There was an unlabeled box in with the others and since I was already up there, I figured I'd look through it. At first I thought it was filled with old clothes and knickknacks, but at the very bottom there were three journals. Seeing them made my mom's last words come rushing back. Right there as I stared at the offending journals, I'd had a minor panic attack. I'd vacillated between wanting to burn them, rip them to shreds or just ignoring them all together. In the end, I took them out and brought them downstairs to my old room. I already had boxes filled with mementos I wanted. With a reverence I wasn't sure they deserved, I set them in a box and walked away. When Esme and Carlisle finally arrived, it was on the tip of my tongue to ask them about what my mom had said. But in the end, I was still too emotionally raw and being in the house where she died was taking what little energy I had left.

I didn't give them another thought until I unpacked that box back at my condo. I wasn't sure what made me open them and begin reading, but I did. To this day, I'm still not sure how I feel about the information they contained.

In them, my mother detailed how her best friend, Elizabeth Hale was married to an extremely violent man named James. Elizabeth, or Liz as my mother wrote, had been friends with my mom since they were children back in Fort Worth. Liz and James lived in Dallas and she had been trying to leave him for the last year. When Liz became pregnant, she feared for the safety of her child and convinced my mom to adopt the baby. With Esme's help, they hid Liz from James who was actively looking for her during her pregnancy.

When I was born, Liz named me Edward after her father and Mom gave me the middle name of Anthony after her dad. Mom took me back to New York and Liz took off for Minnesota where she had some family. In the journal, Mom wrote about how she'd heard from Liz when I was a few years old saying that she was still in Minnesota and thanking her for the pictures of me.

If you'd asked me to tell you what I was feeling or thinking back then, I couldn't begin to describe the whirlwind of emotions and questions that was going through me. Just as I got a handle on one thought or emotion, it was gone and quickly replaced with another. I do remember that although I hadn't read all of the journals, I had had my fill of life altering discoveries. Later that night, as I waited for sleep to claim me, I remember thinking that I had hoped my mother's death bed confession would've been nothing more than the delusional ramblings of a very sick woman. To see her looping handwriting as it detailed the elaborate ruse of my birth was nothing short of devastating.

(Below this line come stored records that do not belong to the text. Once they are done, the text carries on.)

(** The header that goes before a run or a compressed block. *)
Lemma write_head d n t : 0 <= n <= ZSTD_BLOCKSIZE_MAX -> bytes d -> zlen d = zlen (f_dst c) ->
  let word := u32 (u32 (last + Z.shiftl (blockType_val t) 1) + u32 (size_t (Z.shiftl n 3))) in
  (let* d := MEM_writeLE24 d op word in Ok (tt, d)) = (Ok (tt, splice d op (block_head last t n)) : res (unit * list Z)).
Proof.
  intros Hn Hb Hd' word. change ZSTD_BLOCKSIZE_MAX with (2 ^ 17) in Hn. subst word. rewrite block_header_word by lia. rewrite MEM_writeLE24_val by (try apply block_header_fit; lia). done.
Qed.

Lemma internal_block w d n : compressBlock_internal (f_blocks c) (slice (f_dst c) (op + 3) (cap - 3)) src true = Ok (w, d, inr n) -> bytes d -> zlen d = cap - 3 -> n <> 0 -> 0 <= n <= cap - 3 -> n <= zlen src -> good j w (h ++ src) ->
  (n = 1 -> exists b, slice d 0 1 = [b] /\ src = replicate (length src) b) -> (2 <= n -> body j h (slice d 0 n) src) ->
  let t := if n =? 1 then bt_rle else bt_compressed in let size := if n =? 1 then zlen src else n in
  let d' := splice (splice (f_dst c) (op + 3) d) op (block_head last t size) in
  bytes d' /\ zlen d' = zlen (f_dst c) /\ block_written j last h src (f_dst c) op cap w d' (n + 3).
Proof.
  intros E Hb Hzd Hn0 Hn Hns Hgd H1 H2 t size d'. destruct Hd as [Hd1 Hd2]. destruct (head_bytes last t size) as [K1 K2].
  assert (splice (splice (f_dst c) (op + 3) d) op (block_head last t size) = splice (f_dst c) op (block_head last t size ++ d)) as Ed.
  { replace (op + 3) with (op + zlen (block_head last t size)) by lia. apply splice_before; lia. }
  assert (slice d 0 n ++ drop (Z.to_nat n) d = d) as Edd by (unfold slice; cbn [Z.to_nat]; by rewrite drop_0, take_drop). assert (zlen (slice d 0 n) = n) as Hsl by (apply zlen_slice; lia). subst d'. rewrite Ed.
  split; [apply bytes_of_splice; [done|by apply Forall_app]|]. split; [apply zlen_splice; rewrite ?zlen_app; lia|].
  split; [lia|]. split; [done|]. exists (block_head last t size ++ slice d 0 n). split; [rewrite zlen_app; lia|]. split.
  - apply chain_one. replace (b2z (last =? 1)) with last by (destruct (Z.eqb_spec last 1); cbn; lia). subst t size. destruct (Z.eqb_spec n 1) as [->|N1].
    + destruct (H1 eq_refl) as (b & -> & Er). rewrite Er at 2. apply rle_block. unfold zlen in Hz. lia.
    + rewrite <- Hsl at 1. apply compressed_block; [lia|]. apply H2. lia.
  - rewrite <- Edd at 1. rewrite app_assoc. apply wrote_splice; rewrite <- ?app_assoc, ?Edd; [done|by apply Forall_app|lia|rewrite zlen_app; lia].
Qed.

Lemma chunk_block_spec : exists w d r, compress_chunk_block src op cap last c = Ok (c <| f_blocks := w |> <| f_dst := d |>, r) /\ bytes d /\ zlen d = zlen (f_dst c) /\
  match r with inr n => block_written j last h src (f_dst c) op cap w d n | inl _ => True end.
Proof.
  assert (mem_ok (slice (f_dst c) op cap)) as Hm by by apply mem_ok_slice. assert (zlen (slice (f_dst c) op cap) = cap) as Hsl by (apply zlen_slice; lia).
  unfold compress_chunk_block. rewrite bind_get. destruct (ZSTD_useTargetCBlockSize (f_params c)).
  - pose proof (target_law j _ h _ src last Hg Hm Hs Hz Hl) as H. destruct (compressBlock_targetCBlockSize (f_blocks c) (slice (f_dst c) op cap) src last) as [[[w d] r]| |] eqn:E; [|done..]. destruct H as (H1 & H2 & H3). rewrite Hsl in *.
    destruct (framed_block (fun w dst => compressBlock_targetCBlockSize w dst src last) w d r E H1 H2) as (Eb & B1 & B2 & B3); [destruct r as [|n]; [done|]; tauto|].
    rewrite (bind_step _ _ _ _ _ Eb). eexists w, _, r. destruct r as [e|n]; [by split|]. rewrite !bind_assert by (apply Z.ltb_lt || apply Z.leb_le; unfold ZSTD_blockHeaderSize; lia). by split.
  - rewrite (bind_pure _ (postBlockSplitter (f_params c) =? ZSTD_ps_enable)) by (unfold ZSTD_blockSplitterEnabled; by rewrite (proj2 (Z.eqb_neq _ _) (ap_split _ _ Hap))). destruct (_ =? ZSTD_ps_enable).
    + pose proof (split_law j _ h _ src last Hg Hm Hs Hz Hl) as H. destruct (compressBlock_splitBlock (f_blocks c) (slice (f_dst c) op cap) src last) as [[[w d] r]| |] eqn:E; [|done..]. destruct H as (H1 & H2 & H3). rewrite Hsl in *.
      destruct (framed_block (fun w dst => compressBlock_splitBlock w dst src last) w d r E H1 H2 H3) as (Eb & B1 & B2 & B3).
      rewrite (bind_step _ _ _ _ _ Eb). eexists w, _, r. destruct r as [e|n]; [by split|]. rewrite bind_assert by (apply Z.ltb_lt; lia). by split.
    + clear Hm Hsl. assert (mem_ok (slice (f_dst c) (op + 3) (cap - 3))) as Hm by by apply mem_ok_slice. assert (zlen (slice (f_dst c) (op + 3) (cap - 3)) = cap - 3) as Hsl by (apply zlen_slice; lia).
      pose proof (internal_law j _ h _ src Hg Hm Hs Hz) as H. destruct (compressBlock_internal (f_blocks c) (slice (f_dst c) (op + 3) (cap - 3)) src true) as [[[w d] r]| |] eqn:E; [|done..]. destruct H as (H1 & H2 & H3). rewrite Hsl in *.
      unfold ZSTD_blockHeaderSize. rewrite (bind_step _ _ _ _ _ (on_block_val (fun w dst => compressBlock_internal w dst src true) (op + 3) (cap - 3) c w d r ltac:(lia) ltac:(lia) ltac:(lia) E H2)). destruct Hd as [Hd1 Hd2].
      assert (bytes (splice (f_dst c) (op + 3) d) /\ zlen (splice (f_dst c) (op + 3) d) = zlen (f_dst c)) as [S1 S2] by (split; [by apply bytes_of_splice|apply zlen_splice; lia]).
      destruct r as [e|n]; [eexists w, _, (inl e); split; [reflexivity|done]|]. destruct H3 as (N1 & N2 & N3 & N4 & N5). destruct (Z.eqb_spec n 0) as [->|Nn].
      * unfold on_dst. cbn [update f_dst]. rewrite noCompressBlock_val by lia. destruct (Z.ltb_spec cap (zlen src + 3)); [by eexists w, _, (inl _)|]. destruct (head_bytes last bt_raw (zlen src)) as [K1 K2].
        eexists w, _, (inr _). split; [reflexivity|]. split; [apply bytes_of_splice; [done|]; apply Forall_app; split; [done|apply Hs]|]. split; [rewrite zlen_splice; rewrite ?zlen_app; lia|].
        split; [lia|]. split; [done|]. exists (block_head last bt_raw (zlen src) ++ src). split; [rewrite zlen_app; lia|]. split.
        -- apply chain_one. replace (b2z (last =? 1)) with last by (destruct (Z.eqb_spec last 1); cbn; lia). apply raw_block. lia.
        -- pose proof (wrote_splice (splice (f_dst c) (op + 3) d) op (block_head last bt_raw (zlen src) ++ src) [] S1) as Hw. rewrite app_nil_r in Hw. destruct Hw as [W1 W2 W3 W4]; [apply Forall_app; split; [done|apply Hs]|done|rewrite zlen_app; lia|].
           constructor; [done|lia| |done]. rewrite W3. apply take_splice; lia.
      * destruct (internal_block w d n E H1 H2 Nn N1 N2 N3 N4 N5) as (B1 & B2 & B3).
        match goal with |- context [on_dst ?f] => assert (f (splice (f_dst c) (op + 3) d) = Ok (tt, splice (splice (f_dst c) (op + 3) d) op (block_head last (if n =? 1 then bt_rle else bt_compressed) (if n =? 1 then zlen src else n)))) as Eh end.
        { cbv beta. destruct (Z.eqb_spec n 1); apply write_head; try done; lia. }
        rewrite (bind_step _ _ _ (c <| f_blocks := w |> <| f_dst := splice (splice (f_dst c) (op + 3) d) op (block_head last (if n =? 1 then bt_rle else bt_compressed) (if n =? 1 then zlen src else n)) |>) (inr tt)) by (unfold on_dst; cbn [update f_dst]; by rewrite Eh).
        eexists w, _, (inr _). split; [reflexivity|]. split; [done|]. split; [done|]. change ZSTD_BLOCKSIZE_MAX with (2 ^ 17) in Hz. by rewrite size_t_small by lia.
Qed.
End Block.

Over the next few weeks I'd read a few snippets here and there. Nothing very earth shattering until I got to what she'd written when I was ten. I read how my parents had a huge fight and it ended with my dad storming out of the house. He never came back. But what was puzzling was what my mom wrote regarding the fight.

 _I couldn't let him tell, there was too much at stake and he just didn't see that. In that moment I had to choose and I chose to protect Edward. I'd been doing that since the day that Liz came to me crying and begging. And I'd keep doing it until my dying day. Liam just doesn't understand what could happen if he said even one word. I vow to make sure that will never happen._

After that entry, she never mentioned my father again. It was as if he didn't exist anymore. I remembered several times asking her where he was and if I could talk to him. She always deflected until one night, she snapped and told me that he no longer loved me and that we were better off without him. That was the last time I ever asked about my dad.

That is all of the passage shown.